EXERCISE INPUT ::
(** C3.  When [state(target, restore)] returns, exactly the flags of the
    stages above [target] have been cleared: [updateDocument] if
    [target < INSERTED], [typeset] and [getMetrics] if [target < TYPESET],
    [compile] if [target < COMPILED]; every other flag, [findMath] among
    them, is as before.  It calls [state(target, restore)] on every item:
    when these calls return it returns, and when they set the state of
    their item, every item is in state [target] afterwards.  In particular,
    with the states in increasing order, [state(COMPILED, false)] after a
    full run leaves [findMath] and [compile] set and the other three
    cleared. *)
Theorem state_clears_later_stages :
  (∀ target restore doc w,
     let doc' := (state target restore doc w).1.1 in
     (state target restore doc w).2 = None →
     p_updateDocument (processed doc')
     = (if (target <? INSERTED)%Z then false else p_updateDocument (processed doc))
     ∧ p_typeset (processed doc')
       = (if (target <? TYPESET)%Z then false else p_typeset (processed doc))
     ∧ p_getMetrics (processed doc')
       = (if (target <? TYPESET)%Z then false else p_getMetrics (processed doc))
     ∧ p_compile (processed doc')
       = (if (target <? COMPILED)%Z then false else p_compile (processed doc))
     ∧ p_findMath (processed doc') = p_findMath (processed doc))
  ∧ (∀ target restore doc w,
       let doc' := (state target restore doc w).1.1 in
       (∀ m w, (item_set_state target restore m w).2 = None) →
       (∀ m w, item_state (item_set_state target restore m w).1.1 = target) →
       (state target restore doc w).2 = None
       ∧ length (doc_math doc') = length (doc_math doc)
       ∧ Forall (λ m, item_state m = target) (doc_math doc'))
  ∧ (∀ doc0 w0 doc w,
       (COMPILED < TYPESET)%Z → (TYPESET <= INSERTED)%Z →
       full_run doc0 w0 = (doc, w, None) →
       (state COMPILED false doc w).2 = None →
       processed (state COMPILED false doc w).1.1
       = MkProcessed true true false false false).
Proof.
  assert (∀ target restore doc w,
            (state target restore doc w).2 = None →
            processed (state target restore doc w).1.1
            = MkProcessed
                (p_findMath (processed doc))
                (if (target <? COMPILED)%Z then false
                 else p_compile (processed doc))
                (if (target <? TYPESET)%Z then false
                 else p_getMetrics (processed doc))
                (if (target <? TYPESET)%Z then false
                 else p_typeset (processed doc))
                (if (target <? INSERTED)%Z then false
                 else p_updateDocument (processed doc))) as Hflags.
  { intros target restore doc w. unfold AbstractMathDocument.state.
    destruct (for_of _ (doc_math doc) w) as [[items w'] [e|]]; simpl; [done|].
    intros _. destruct doc as [l [? ? ? ? ?]]. simpl.
    by destruct (target <? INSERTED)%Z, (target <? TYPESET)%Z,
                (target <? COMPILED)%Z. }
  split; [|split].
  - intros target restore doc w doc' Hr. subst doc'.
    by rewrite (Hflags _ _ _ _ Hr).
  - intros target restore doc w doc' Hret Hset. subst doc'.
    pose proof (for_of_returns (item_set_state target restore)
                  (doc_math doc) w Hret) as Hr.
    pose proof (for_of_length (item_set_state target restore)
                  (doc_math doc) w) as Hlen.
    pose proof (for_of_Forall (item_set_state target restore)
                  (λ m, item_state m = target) (doc_math doc) w Hset Hr) as Hall.
    unfold AbstractMathDocument.state.
    destruct (for_of _ (doc_math doc) w) as [[items w'] r]. simpl in *.
    by subst r.
  - intros doc0 w0 doc w H1 H2 Hrun Hr.
    rewrite (Hflags _ _ _ _ Hr), (full_run_returns _ _ _ _ Hrun). simpl.
    rewrite Z.ltb_irrefl.
    replace (COMPILED <? TYPESET)%Z with true by (symmetry; apply Z.ltb_lt; lia).
    replace (COMPILED <? INSERTED)%Z with true by (symmetry; apply Z.ltb_lt; lia).
    reflexivity.
Qed.

(** *** [updateDocument] *)

(** The items spliced from the last to the first: the item updates and the
    host tree after them. *)
Definition spliced_backwards (items : list MathItem) (w : world)
    : list MathItem * world :=
  foldr (λ m acc, ((item_updateDocument m acc.2).1.1 :: acc.1,
                   (item_updateDocument m acc.2).1.2))
        ([], w) items.

Lemma for_of_reversed (l : list MathItem) (w : world) :
  (∀ m w, (item_updateDocument m w).2 = None) →
  for_of item_updateDocument (reversed l) w
  = (rev (spliced_backwards l w).1, (spliced_backwards l w).2, None).
Proof.
  intros Hret. unfold reversed.
  induction l as [|m l IH]; simpl; [done|].
  rewrite for_of_app, IH. simpl.
  pose proof (Hret m (spliced_backwards l w).2) as Hm.
  destruct (item_updateDocument m (spliced_backwards l w).2) as [[m' w'] r].
  simpl in *. by subst.
Qed.

(** C6.  [updateDocument] does nothing when its flag is set, so a second
    call after one that returned does nothing.  When the flag is not set,
    the item that is last in document order is updated first, in the host
    tree as it is at the call, and the items before it afterwards, again
    last to first; when every item update returns, all items have been
    updated from the last to the first and the flag is set. *)
Theorem updateDocument_reverse_once :
  (∀ doc w,
     p_updateDocument (processed doc) = true →
     updateDocument doc w = (doc, w, None))
  ∧ (∀ doc w doc' w',
       updateDocument doc w = (doc', w', None) →
       updateDocument doc' w' = (doc', w', None))
  ∧ (∀ pre m w,
       for_of item_updateDocument (reversed (pre ++ [m])) w =
       match item_updateDocument m w with
       | (m', w', Some e) => (m' :: reversed pre, w', Some e)
       | (m', w', None) =>
           let '(pre', w'', r) := for_of item_updateDocument (reversed pre) w' in
           (m' :: pre', w'', r)
       end)
  ∧ (∀ doc w,
       p_updateDocument (processed doc) = false →
       (∀ m w, (item_updateDocument m w).2 = None) →
       updateDocument doc w
       = (MkDocument (spliced_backwards (doc_math doc) w).1
            (MkProcessed (p_findMath (processed doc)) (p_compile (processed doc))
               (p_getMetrics (processed doc)) (p_typeset (processed doc)) true),
          (spliced_backwards (doc_math doc) w).2, None)).
Proof.
  split; [|split; [|split]].
  - intros doc w Hflag. unfold AbstractMathDocument.updateDocument.
    by rewrite Hflag.
  - intros doc w doc' w' H.
    pose proof (updateDocument_returns _ _ _ _ H) as Hp.
    unfold AbstractMathDocument.updateDocument. by rewrite Hp.
  - intros pre m w. unfold reversed. rewrite rev_app_distr. reflexivity.
  - intros doc w Hflag Hret. unfold AbstractMathDocument.updateDocument.
    rewrite Hflag, for_of_reversed by done. simpl.
    by rewrite rev_involutive.
Qed.

(** *** [typeset] *)

Local Abbreviation typeset_body := (typeset_body item_typeset typesetErrorOption).

Lemma typeset_body_throws m w e :
  (∀ m e w, (typesetErrorOption m e w).2 = None) →
  (typeset_body m w).2 = Some e → retry e || restart e = true.
Proof.
  intros Hhandler. unfold AbstractMathDocument.typeset_body.
  destruct (item_typeset m w) as [[m1 w1] [err|]]; [|done].
  destruct (retry err || restart err) eqn:Hflag; [by intros [= <-]|].
  pose proof (Hhandler m1 err w1) as Hh.
  destruct (typesetErrorOption m1 err w1) as [[m2 w2] r]. simpl in Hh.
  by rewrite Hh.
Qed.

(** [typeset] has the policy of [compile]: a [retry] or [restart] failure
    of an item leaves [typeset] at once, with the items after it untouched
    and the flag unset; any other failure is handed to the [typesetError]
    option and stored in [outputData.error], and the pass goes on, as it
    does after an item that was typeset; if the option returns, only flagged
    errors leave [typeset]; the flag is set exactly when the pass returns,
    and then [typeset] returns the items and the world as the loop left
    them, with the other flags as they were.  The stored error is what
    [outputData.error] then holds, and storing it changes nothing else of
    the item. *)
Theorem typeset_isolates_failures :
  (∀ doc w pre m post pre' w1 m1 w2 e,
     p_typeset (processed doc) = false →
     doc_math doc = pre ++ m :: post →
     for_of typeset_body pre w = (pre', w1, None) →
     item_typeset m w1 = (m1, w2, Some e) →
     retry e || restart e = true →
     typeset doc w = (MkDocument (pre' ++ m1 :: post) (processed doc), w2, Some e))
  ∧ (∀ m rest w m1 w1 e m2 w2,
       item_typeset m w = (m1, w1, Some e) →
       retry e || restart e = false →
       typesetErrorOption m1 e w1 = (m2, w2, None) →
       for_of typeset_body (m :: rest) w =
       let '(rest', w', r) := for_of typeset_body rest w2 in
       (set_outputData m2 "error" e :: rest', w', r))
  ∧ (∀ doc w,
       p_typeset (processed doc) = false →
       (p_typeset (processed (typeset doc w).1.1) = true ↔ (typeset doc w).2 = None))
  ∧ (∀ doc w e,
       (∀ m e w, (typesetErrorOption m e w).2 = None) →
       (typeset doc w).2 = Some e → retry e || restart e = true)
  ∧ (∀ m rest w m1 w1,
       item_typeset m w = (m1, w1, None) →
       for_of typeset_body (m :: rest) w =
       let '(rest', w', r) := for_of typeset_body rest w1 in
       (m1 :: rest', w', r))
  ∧ (∀ doc w items w',
       p_typeset (processed doc) = false →
       for_of typeset_body (doc_math doc) w = (items, w', None) →
       typeset doc w
       = (MkDocument items
            (MkProcessed (p_findMath (processed doc)) (p_compile (processed doc))
               (p_getMetrics (processed doc)) true
               (p_updateDocument (processed doc))),
          w', None))
  ∧ (∀ w : world, for_of typeset_body [] w = ([], w, None))
  ∧ (∀ m e,
       outputData (set_outputData m "error" e) !! "error" = Some e
       ∧ (∀ key, key ≠ "error" →
            outputData (set_outputData m "error" e) !! key = outputData m !! key)
       ∧ math (set_outputData m "error" e) = math m
       ∧ display (set_outputData m "error" e) = display m
       ∧ item_state (set_outputData m "error" e) = item_state m
       ∧ root (set_outputData m "error" e) = root m
       ∧ typesetRoot (set_outputData m "error" e) = typesetRoot m
       ∧ inputData (set_outputData m "error" e) = inputData m).
Proof.
  split; [|split; [|split; [|split; [|split; [|split; [|split]]]]]].
  - intros doc w pre m post pre' w1 m1 w2 e Hflag Hmath Hpre Hm He.
    unfold AbstractMathDocument.typeset. rewrite Hflag, Hmath, for_of_app, Hpre.
    simpl. unfold AbstractMathDocument.typeset_body at 1. rewrite Hm, He.
    reflexivity.
  - intros m rest w m1 w1 e m2 w2 Hm He Hh. simpl.
    unfold AbstractMathDocument.typeset_body at 1. rewrite Hm, He, Hh.
    reflexivity.
  - intros doc w Hflag. unfold AbstractMathDocument.typeset. rewrite Hflag.
    destruct (for_of typeset_body (doc_math doc) w) as [[items w'] [e|]];
      simpl in *; rewrite ?Hflag; by split.
  - intros doc w e Hhandler. unfold AbstractMathDocument.typeset.
    destruct (p_typeset (processed doc)); [done|].
    pose proof (for_of_throws typeset_body
                  (λ e, retry e || restart e = true) (doc_math doc) w e
                  (λ m w e, typeset_body_throws m w e Hhandler)) as Hthrow.
    destruct (for_of typeset_body (doc_math doc) w) as [[items w'] [e'|]];
      simpl in *; [|done]. intros [= <-]. by apply Hthrow.
  - intros m rest w m1 w1 Hm. simpl.
    unfold AbstractMathDocument.typeset_body at 1. rewrite Hm. reflexivity.
  - intros doc w items w' Hflag Hloop.
    unfold AbstractMathDocument.typeset. by rewrite Hflag, Hloop.
  - done.
  - intros m e. simpl. split; [apply lookup_insert_eq|].
    split; [|done]. intros key Hkey. by apply lookup_insert_ne.
Qed.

INSTRUCTIONS TO FOLLOW :: Reproduce only this range: the first line of the data above through the line with "false else p_typeset (processed doc))", both included, exactly as written.

RESULT FOR THIS EXERCISE ::
(** C3.  When [state(target, restore)] returns, exactly the flags of the
    stages above [target] have been cleared: [updateDocument] if
    [target < INSERTED], [typeset] and [getMetrics] if [target < TYPESET],
    [compile] if [target < COMPILED]; every other flag, [findMath] among
    them, is as before.  It calls [state(target, restore)] on every item:
    when these calls return it returns, and when they set the state of
    their item, every item is in state [target] afterwards.  In particular,
    with the states in increasing order, [state(COMPILED, false)] after a
    full run leaves [findMath] and [compile] set and the other three
    cleared. *)
Theorem state_clears_later_stages :
  (∀ target restore doc w,
     let doc' := (state target restore doc w).1.1 in
     (state target restore doc w).2 = None →
     p_updateDocument (processed doc')
     = (if (target <? INSERTED)%Z then false else p_updateDocument (processed doc))
     ∧ p_typeset (processed doc')
       = (if (target <? TYPESET)%Z then false else p_typeset (processed doc))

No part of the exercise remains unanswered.